Even if liquidity is atrocious it still does not add up to gross disorder on its own. Liquidation is the combination of illiquidity and determined selling, so if liquidity has been bad for months without triggering global distress then the difference or inflection would be left for some spark – such as Brexit. On its own, Brexit doesn’t amount to any tangible or predictable difference in either the global economy (that was only bad and growing worse anyway) or financially. Instead, the real nature of Brexit is uncertainty and thus higher modeled expected volatility on that count alone.

A system with low systemic capacity that suddenly finds a shot of uncertainty is one that reacts far out of proportion.

From a financial standpoint, the view of global “dollar” liquidity has in many ways rarely been worse. The systemic baseline is atrocious, which suggests why hedging activity in risk markets is so attracted to knowable events. Liquidation is more than illiquidity; it is the combination of that with an uptick in selling. Thus, low liquidity increases the chances of a minor selling episode getting out of hand, careening toward self-reinforcing…

 

It means for the time being there will be far too much attention on Brexit when the real story is in the other direction on the other side of the world.

True functional liquidity, then, is not just how little any single trade might move prices, but the actual depth of trading capacity that might keep those prices from spiraling into self-reinforcing feedbacks (margin and collateral calls) that only further prevent the return of normalcy.

Unsurprisingly, in the two days since the UK vote was announced the CNY exchange rate has plummeted.
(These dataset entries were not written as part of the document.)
Definition ACMEBudgetLevel (b : Bucket) (live : list string) : M S (result budget_error float64) :=
  if fle (b_Capacity b) zero then ret (Ok zero)
  else
    let* at_ := now in
    let* states := readBuckets [b] at_ in
    match states with
    | Err e => ret (Err e)
    | Ok states =>
        let* held := inflightCounts [b] live at_ in
        match held with
        | Err e => ret (Err e)
        | Ok held =>
            let s := nth 0 states (BState zero 0) in
            ret (Ok (fmax zero (fmin one (fdiv (fsub (tokensAt b s at_) (of_int (nth 0 held 0))) (b_Capacity b)))))
        end
    end.
End operations.

(** ** Reading many keys at once *)
Section reading.
Context {S : Type} `{ValkeyServer S} `{!ValkeyLaws S} `{FloatLib}.
Implicit Types (w : world S) (s : S).

(** The same world but for what the server holds. *)
Record same_clock w w' : Prop := {
  sc_quiet : quiet w';
  sc_now : w_now w' = w_now w;
  sc_vms : w_vms w' = w_vms w;
  sc_done : w_done w' = w_done w
}.

Lemma same_clock_trans w1 w2 w3 : same_clock w1 w2 → same_clock w2 w3 → same_clock w1 w3.
Proof. intros [] []. split; congruence. Qed.

Lemma exec_list_app ms cs1 cs2 s :
  exec_list ms (cs1 ++ cs2) s =
    ((exec_list ms cs1 s).1 ++ (exec_list ms cs2 (exec_list ms cs1 s).2).1, (exec_list ms cs2 (exec_list ms cs1 s).2).2).
Proof. revert s. induction cs1 as [|c cs1 IH]; intros s; simpl; [by destruct (exec_list ms cs2 s)|]. by rewrite IH. Qed.

Definition readable (e : option entry) : Prop := is_Some (hash_of e).
Definition countable (e : option entry) : Prop := is_Some (zset_of e).

(** What the bucket's hash holds. *)
Definition bucket_fields (e : option entry) : list (option string) :=
  match hash_of e with Some (h, _) => [h !! "t"; h !! "at"] | None => [] end.
Definition bucket_at w (b : Bucket) : bucketState :=
  parseBucket b (bucket_fields (at_key w (budgetKey b))) (w_now w).
(* ===== verification/AcmeChain.v ===== *)
(** * The issuing chain

    [internal/acme/chain.go]: a certificate is ordered from Let's Encrypt, then
    Google Trust Services, then ZeroSSL, over the accounts of each, skipping
    accounts that cool down or have no budget left.  An order reserves its
    budgets before it starts and settles them when it is over.

    [ChainDeps] is the interface to the limiter, the node registry and the ACME
    clients; the chain's methods are state-passing functions over it that record
    what they report and which budgets they touch. *)
From Stdlib Require Import ZArith Lia Ascii String Permutation Floats.SpecFloat.
From stdpp Require Import sorting.
From S2P Require Import Prelude GoStr GoFloat Acme.
Local Open Scope string_scope.
Local Open Scope list_scope.
Local Open Scope Z_scope.

Module AcmeChain.
Import GoFloat Acme.

(** What an ACME client's order came to. *)
Record obtained (C : Type) := Obtained {
  ob_result : result issue_error C;
  ob_panicked : bool;          (* the order's panic flag *)
  ob_track : orderTrack
}.
Arguments Obtained {C} _ _ _.
Arguments ob_result {C} _.
Arguments ob_panicked {C} _.
Arguments ob_track {C} _.

(** ** The interface *)
Class ChainDeps (B C : Type) := {
  cd_CACooldown : string → B → result unit Z * B;
  cd_ResetCAFailures : string → B → result unit unit * B;
  cd_BumpCAFailures : string → Z → B → result unit Z * B;
  cd_SetCACooldown : string → Z → B → result unit unit * B;
  cd_CAWaitState : string → B → result unit (Z * string) * B;
  cd_ReserveACME : string → list Bucket → string → string → Z → list string → B → result unit (bool * Z) * B;
  cd_PrepayACME : string → Bucket → Z → B → result unit (Z * Z) * B;
  cd_ReleaseACME : list Bucket → string → string → B → result unit unit * B;
  cd_CommitACME : string → Bucket → string → string → B → result unit unit * B;
  cd_RefundACME : string → Bucket → Z → B → result unit unit * B;
  cd_ACMEBudgetLevel : Bucket → list string → B → result unit float64 * B;
  cd_LiveNodeIDs : B → result unit (list string) * B;
  cd_prepare : account → Z → B → option issue_error * B;
  cd_obtain : account → orderTrack → Z → B → obtained C * B;
  cd_cleanups : nat → B → unit * B;
  cd_now : B → Z * B;
  cd_untilDeadline : B → Z * B;      (* time left of the run's budget *)
  cd_runEnded : B → bool * B;
  cd_Rand : Z → B → Z * B;
  cd_mintMember : B → string * B
}.

Class ChainLaws B C `{ChainDeps B C} := {
  (* a refused reservation says how long to wait *)
  law_reserve ca bs node member deadline live b b' w :
    cd_ReserveACME ca bs node member deadline live b = (Ok (false, w), b') → 0 < w;
  law_rand n b : 0 < n → 0 ≤ (cd_Rand n b).1 < n
}.

Record ChainConfig := {
  cc_CooldownDefault : Z; cc_BackoffInitial : Z; cc_BackoffMax : Z;
  cc_NodeID : string; cc_Budgets : Budgets; cc_FinalizeGrace : Z
}.

(** [NewChainIssuer]: the accounts by certificate authority, in order. *)
Definition ca_order : list string := [CALetsEncrypt; CAGTS; CAZeroSSL].
Definition group_of (accounts : list account) (ca : string) : list account :=
  List.filter (λ a, String.eqb (a_ca a) ca) accounts.
Definition groups (accounts : list account) : list (list account) :=
  List.filter (λ g, negb (bool_decide (g = []))) (map (group_of accounts) ca_order).

(** ** What the chain reports and does to budgets *)
Inductive cevent (C : Type) :=
| EvReserve (member : string) (bs : list Bucket)
| EvCommit (member : string) (b : Bucket)
| EvRelease (member : string) (bs : list Bucket)
| EvTry (a : account)
| EvCert (c : C)
| EvNote (d : Z)
| EvCooldown (ca : string)
| EvIssue (ca result : string).
Arguments EvReserve {C} _ _.
Arguments EvCommit {C} _ _.
Arguments EvRelease {C} _ _.
Arguments EvTry {C} _.
Arguments EvCert {C} _.
Arguments EvNote {C} _.
Arguments EvCooldown {C} _.
Arguments EvIssue {C} _ _.

(** How a run ends: by its context, with every account used up, on a local
    failure, or with a certificate authority's verdict. *)
Inductive chain_error :=
| CETransient
| CEExhausted (retry : Z)
| CELocal (retry : Z)
| CEPermanent (e : issue_error).

Section chain.
Context {B C : Type} `{ChainDeps B C} `{PublicSuffix} `{UnicodeCase} (cfg : ChainConfig).

Record chain_st := CState { cs_b : B; cs_trace : list (cevent C) }.
Definition M A := chain_st → A * chain_st.
Definition ret {A} (a : A) : M A := λ s, (a, s).
Definition bind {A A'} (m : M A) (f : A → M A') : M A' := λ s, let '(a, s') := m s in f a s'.
Definition dep {A} (f : B → A * B) : M A := λ s, let '(a, b) := f (cs_b s) in (a, CState b (cs_trace s)).
Definition emit (e : cevent C) : M unit := λ s, (tt, CState (cs_b s) (cs_trace s ++ [e])).
Notation "'let!' x ':=' m 'in' k" := (bind m (λ x, k)) (at level 200, x pattern, right associativity).

Fixpoint forM {A} (f : A → M unit) (l : list A) : M unit :=
  match l with [] => ret tt | a :: l' => let! _ := f a in forM f l' end.
(* ===== verification/Challenges.v ===== *)
(** * ACME challenges shared through Valkey

    [internal/acme/challenge_store.go], [challenge_providers.go] and
    [challenge_http.go].  Any node may be asked by a certificate authority to
    prove control of a host, so the answers to pending challenges are published
    in Valkey: by domain for tls-alpn-01, by domain and token for http-01.  The
    same store holds the lock under which one node orders a certificate for the
    service's own hosts, and the certificate it got.

    Building a challenge certificate out of a key authorization is a parameter. *)
From Stdlib Require Import ZArith Lia Ascii String.
From S2P Require Import Prelude GoStr Valkey.
Local Open Scope string_scope.
Local Open Scope list_scope.
Local Open Scope Z_scope.

Module Challenges.
Export ValkeyClient.

(** ** Addresses and headers *)
Fixpoint LastIndexByte (s : string) (c : ascii) : option nat :=
  match s with
  | "" => None
  | String d s' =>
      match LastIndexByte s' c with
      | Some i => Some (S i)
      | None => if Ascii.eqb d c then Some O else None
      end
  end.

(** [net.SplitHostPort]: the host, or [None] for its error. *)
Definition SplitHostPort (hostport : string) : option (string * string) :=
  match LastIndexByte hostport ":" with
  | None => None
  | Some i =>
      let port := str_drop (S i) hostport in
      match hostport with
      | String "[" rest =>
          match IndexByte hostport "]" with
          | None => None
          | Some e =>
              if negb (S e =? i)%nat then None
              else if ContainsByte rest "[" || ContainsByte (str_drop (S e) hostport) "]" then None
              else Some (str_take (e - 1) rest, port)
          end
      | _ =>
          let host := str_take i hostport in
          if ContainsByte host ":" || ContainsByte hostport "[" || ContainsByte hostport "]" then None
          else Some (host, port)
      end
  end.

(** [html.EscapeString]. *)
Definition escape_byte (c : ascii) : string :=
  if Ascii.eqb c "&" then "&amp;" else if Ascii.eqb c "'" then "&#39;"
  else if Ascii.eqb c "<" then "&lt;" else if Ascii.eqb c ">" then "&gt;"
  else if Ascii.eqb c (Zc 34) then "&#34;" else String c "".
Fixpoint EscapeString (s : string) : string :=
  match s with "" => "" | String c s' => escape_byte c +:+ EscapeString s' end.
In the week or so leading up to the vote, markets had been betting on Brexit’s defeat, and so that unleashed a serious episode of “dollar selling” (meaning “dollar” supply) that only created the appearance of optimism and calm. In that sense, the temporary boost to liquidity wasn’t really liquidity at all; as we have seen since the vote, there is an obvious lack of systemic capacity as last week’s “selling dollars” benignity has just disappeared.

As CNY goes, so goes the rest of the world. As of this morning’s close, CNY was down almost to 6.66, significantly exceeding the prior lows in January. This sharp move is really just the restoration of the prior trend that had only been momentarily reset by the UK “dollar” intrusion.
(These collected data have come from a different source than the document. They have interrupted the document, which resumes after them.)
Definition lock_step (a : lock_state) (e : event C) : option lock_state :=
  match a, e with
  | _, EvIssued _ _ _ | _, EvLoaded _ _ _ _ | _, EvAdopted _ _ _ _ _ => Some a
  | Idle, EvLocked h t => Some (Locked h t)
  | Idle, EvLockFailed h => Some (Bare h)
  | Bare h, EvOrdered h' None => if String.eqb h h' then Some Idle else None
  | Locked h t, EvOrdered h' (Some t') => if String.eqb h h' && String.eqb t t' then Some (Ordering h t) else None
  | (Locked h t | Ordering h t), EvUnlocked h' t' => if String.eqb h h' && String.eqb t t' then Some Idle else None
  | Ordering h t, EvAbandoned h' t' => if String.eqb h h' && String.eqb t t' then Some Idle else None
  | _, _ => None
  end.

Definition lock_run (tr : list (event C)) : option lock_state :=
  fold_left (λ a e, a ≫= λ a, lock_step a e) tr (Some Idle).

Lemma lock_run_app tr e : lock_run (tr ++ [e]) = (lock_run tr ≫= λ a, lock_step a e).
Proof. unfold lock_run. by rewrite fold_left_app. Qed.

(** [m], started in the lock state [a], follows the protocol and returns only
    with a result and a lock state in [Q]. *)
Definition drives {A} (m : M A) (a : lock_state) (Q : A → lock_state → Prop) : Prop :=
  ∀ s, lock_run (st_trace s) = Some a →
    ∃ a', lock_run (st_trace (m s).2) = Some a' ∧ ∀ x, (m s).1 = Done x → Q x a'.
Definition stays {A} (a : lock_state) (_ : A) (a' : lock_state) : Prop := a' = a.

Lemma drives_bind {A A'} (m : M A) (f : A → M A') a Q Q' :
  drives m a Q → (∀ x a', Q x a' → drives (f x) a' Q') → drives (bind m f) a Q'.
Proof.
  intros Hm Hf s Hs. unfold bind. destruct (Hm s Hs) as (a' & Ha & HQ).
  destruct (m s) as [[x| |] s']; simpl in *; [|by exists a'..].
  by apply (Hf x a' (HQ x eq_refl)).
Qed.

Lemma drives_ret {A} (x : A) a (Q : A → lock_state → Prop) : Q x a → drives (ret x) a Q.
Proof. intros HQ s Hs. exists a. split; [done|]. by intros x' [= <-]. Qed.

Lemma drives_emit e a a' : lock_step a e = Some a' → drives (emit e) a (stays a').
Proof. intros He s Hs. exists a'. simpl. by rewrite lock_run_app, Hs. Qed.

Lemma drives_store host c info e x a : use_of e = Some x → drives (store host c info e) a (stays a).
Proof.
  intros He s Hs. exists a. simpl. rewrite lock_run_app, Hs. simpl. split; [|done]. by destruct a, e.
Qed.

(** Steps that leave the trace alone. *)
Lemma drives_silent {A} (m : M A) a : (∀ s, st_trace (m s).2 = st_trace s) → drives m a (stays a).
Proof. intros Hm s Hs. exists a. by rewrite Hm. Qed.

Lemma sys_silent {A} (f : B → A * B) g s : st_trace (sys f g s).2 = st_trace s.
Proof. by destruct (sys_disk_only f g s) as [[_ ?] _]. Qed.

Lemma drives_dep {A} (f : B → A * B) a : drives (dep f) a (stays a).
Proof. apply drives_silent. intros s. apply sys_silent. Qed.
Lemma drives_ask {A} (f : B → A) a : drives (ask f) a (stays a).
Proof. by apply drives_silent. Qed.
Lemma drives_host host a : drives (host_of host) a (stays a).
Proof. by apply drives_silent. Qed.
Lemma drives_persist host certPEM keyPEM info a : drives (persist host certPEM keyPEM info) a (stays a).
Proof. apply drives_silent. intros s. by destruct (persist_disk_only host certPEM keyPEM info s) as [[_ ?] _]. Qed.

Lemma drives_readFile path a : drives (readFile path) a (stays a).
Proof.
  eapply drives_bind; [apply drives_dep|]. intros ok a' ->.
  eapply drives_bind; [by apply (drives_silent read_disk)|]. intros d a' ->. by apply drives_ret.
Qed.

#[local] Hint Resolve drives_dep drives_ask drives_host drives_persist drives_readFile : drives.
#[local] Hint Extern 1 (drives (ret _) _ _) => apply drives_ret; reflexivity : drives.
#[local] Hint Extern 1 (drives (emit _) _ _) => apply drives_emit; simpl; by rewrite ?String.eqb_refl : drives.
#[local] Hint Extern 1 (drives (store _ _ _ _) _ _) => by eapply drives_store : drives.
Ltac drive1 := eapply drives_bind; [solve [auto with drives]|intros ? ? ->].
Ltac drive := repeat drive1; auto with drives.

Lemma drives_adoptShared host requireNotDue a : drives (adoptShared host requireNotDue) a (stays a).
Proof.
  unfold adoptShared. drive. destruct x as [[raw|]|]; auto with drives.
  destruct (parse_bundle raw) as [[[b c] info]|]; auto with drives. drive.
  destruct (negb _); auto with drives. destruct (_ && _); auto with drives.
  eapply (drives_bind _ _ _ (stays a)); [destruct requireNotDue; auto with drives|]. intros due ? ->.
  destruct due as [[|]|]; auto with drives. drive.
Qed.
#[local] Hint Resolve drives_adoptShared : drives.

Lemma drives_loadCached host a : drives (loadCached host) a (stays a).
Proof.
  unfold loadCached. eapply (drives_bind _ _ _ (stays a)); [unfold loadBundle; drive|]. intros x ? ->.
  destruct x; auto with drives. unfold loadLegacyTriple. drive.
  destruct x as [certPEM|]; auto with drives. drive. destruct x as [keyPEM|]; auto with drives.
  destruct (X509KeyPair _ _); auto with drives. drive.
Qed.
#[local] Hint Resolve drives_loadCached : drives.

Lemma drives_load_host host a : drives (load_host host) a (stays a).
Proof.
  unfold load_host. drive. eapply (drives_bind _ _ _ (stays a)).
  - destruct x as [[c info]|]; auto with drives. destruct (_ <? _); auto with drives.
  - intros ? ? ->. drive.
Qed.

Lemma drives_each f hosts a : (∀ h, drives (f h) a (stays a)) → drives (each f hosts) a (stays a).
Proof.
  intros Hf. induction hosts; simpl; auto with drives. eapply drives_bind; [apply Hf|]. by intros ? ? ->.
Qed.

Definition held (host : string) (lock : option string) : lock_state :=
  match lock with Some tok => Locked host tok | None => Idle end.

Lemma drives_acquire fuel dl host :
  drives (acquire fuel dl host) Idle (λ r a, a = held host match r with Ok l => l | Err _ => None end).
Proof.
  induction fuel as [|fuel IH]; simpl; [by intros s Hs; exists Idle|]. drive.
  destruct x as [[tok|]|].
  - eapply drives_bind; [auto with drives|]. intros ? ? ->. by apply drives_ret.
  - drive1. destruct x; [by apply drives_ret|exact IH].
  - apply drives_ret. by destruct x0.
Qed.

Lemma drives_releaseLock host tok a : a = Locked host tok ∨ a = Ordering host tok →
  drives (releaseLock host tok) a (stays Idle).
Proof.
  intros Ha. unfold releaseLock. eapply (drives_bind _ _ _ (stays Idle)).
  - apply drives_emit. destruct Ha as [-> | ->]; simpl; by rewrite !String.eqb_refl.
  - intros ? ? ->. drive.
Qed.

Lemma drives_publish host certPEM keyPEM info a : drives (publish host certPEM keyPEM info) a (stays a).
Proof. unfold publish. case_match; drive. Qed.
#[local] Hint Resolve drives_publish : drives.

(** The lock state while an order is under way. *)
Definition ordering (host : string) (lock : option string) : lock_state :=
  match lock with Some tok => Ordering host tok | None => Idle end.

Lemma drives_unlock_if host lock : drives (unlock_if host lock) (ordering host lock) (stays Idle).
Proof. destruct lock; simpl; auto with drives. apply drives_releaseLock. by right. Qed.

Lemma drives_place host lock :
  drives (place host lock) (match lock with Some tok => Locked host tok | None => Bare host end) (stays Idle).
Proof.
  unfold place. do 2 drive1. eapply (drives_bind _ _ _ (stays (ordering host lock))).
  { apply drives_emit. destruct lock; simpl; by rewrite !String.eqb_refl. }
  intros ? ? ->. drive1. destruct x2 as [[[certPEM keyPEM] info]|e].
  - eapply (drives_bind _ _ _ (stays (ordering host lock))); [|intros ? ? ->; apply drives_unlock_if].
    destruct (X509KeyPair _ _); auto with drives. drive1. drive.
  - drive. destruct lock as [tok|]; [|auto with drives]. destruct (_ && _).
    + apply drives_emit. simpl. by rewrite !String.eqb_refl.
    + apply drives_releaseLock. by right.
Qed.

Lemma drives_order host lock :
  drives (order host lock) (match lock with Some tok => Locked host tok | None => Bare host end) (stays Idle).
Proof.
  destruct lock as [tok|]; simpl; [|apply drives_place]. drive1. destruct x.
  - apply drives_releaseLock. by left.
  - apply (drives_place host (Some tok)).
Qed.

Lemma drives_issue host : drives (issue host) Idle (stays Idle).
Proof.
  unfold issue. drive1. eapply drives_bind; [apply drives_acquire|]. intros r ? ->. drive1.
  destruct x0; destruct r as [[tok|]|]; simpl; auto with drives.
  - apply drives_releaseLock. by left.
  - apply (drives_order host (Some tok)).
  - eapply (drives_bind _ _ _ (stays (Bare host))); [auto with drives|]. intros ? ? ->. apply (drives_order host None).
Qed.

Lemma drives_maybeRenew host : drives (maybeRenew host) Idle (stays Idle).
Proof.
  unfold maybeRenew. drive. destruct (h_cur x0); [|apply drives_issue]. drive1.
  destruct x1 as [[|]|]; auto with drives. apply drives_issue.
Qed.

Lemma drives_run renewEvery degradedEvery rounds : drives (run renewEvery degradedEvery rounds) Idle (stays Idle).
Proof.
  induction rounds as [|hosts rounds IH]; simpl; auto with drives.
  eapply drives_bind; [apply drives_each, drives_maybeRenew|]. intros ? ? ->.
  eapply drives_bind; [by apply drives_silent|]. intros wait ? ->. drive1. destruct x0; auto with drives.
Qed.

(** Orders for the service's own hosts are placed only under the order lock: the trace
    of a process's life follows [lock_run] from the idle state, and a life that ends has
    let go of the lock. *)
Lemma orders_only_under_lock order rounds s : lock_run (st_trace s) = Some Idle →
  let r := life order rounds s in
  ∃ a, lock_run (st_trace r.2) = Some a ∧ ∀ stop, r.1 = Done stop → a = Idle.
Proof.
  intros Hs r. unfold r, life.
  destruct (drives_bind (loadCache order) (λ _, run renewalScanInterval reservedDegradedRetry rounds)
              Idle (stays Idle) (stays Idle)) with s as (a & Ha & HQ);
    [apply drives_each; intros; apply drives_load_host| |done|by exists a].
  intros ? ? ->. apply drives_run.
Qed.

(** ** The polling loop ends

    The documented behaviour it relies on: a call under an ended context fails,
    a context that has ended stays so, and a wait that was not cut short took
    its time. *)
Record timing_laws : Prop := {
  tl_lock_time dl host b : sd_clock b ≤ sd_clock (sd_LockSelf dl host b).2;
  tl_lock_ended dl host b r b' : sd_LockSelf dl host b = (Ok r, b') → ctx_ended dl b = false;
  tl_wait dl d b b' : 0 ≤ d → sd_wait dl d b = (false, b') → sd_clock b + d ≤ sd_clock b'
}.

Definition returns {A} (m : M A) : Prop := ∀ s, (m s).1 ≠ Stuck.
ABOOK June 2016 Brexit Is Liquidity CNY 3m ABOOK June 2016 Brexit Is Liquidity CNY

It is impossible to say for sure, but it does suggest that the slippery slope of illiquidity is indeed quite slippery. CNY, JPY, eurodollar futures, GC repo, etc., are all warning signs that it wasn’t Brexit, specifically, but “dollar.” Brexit may just be the spark that delivers the next liquidation wave. It’s too early to make any determination, but the risk of next one in line has certainly risen.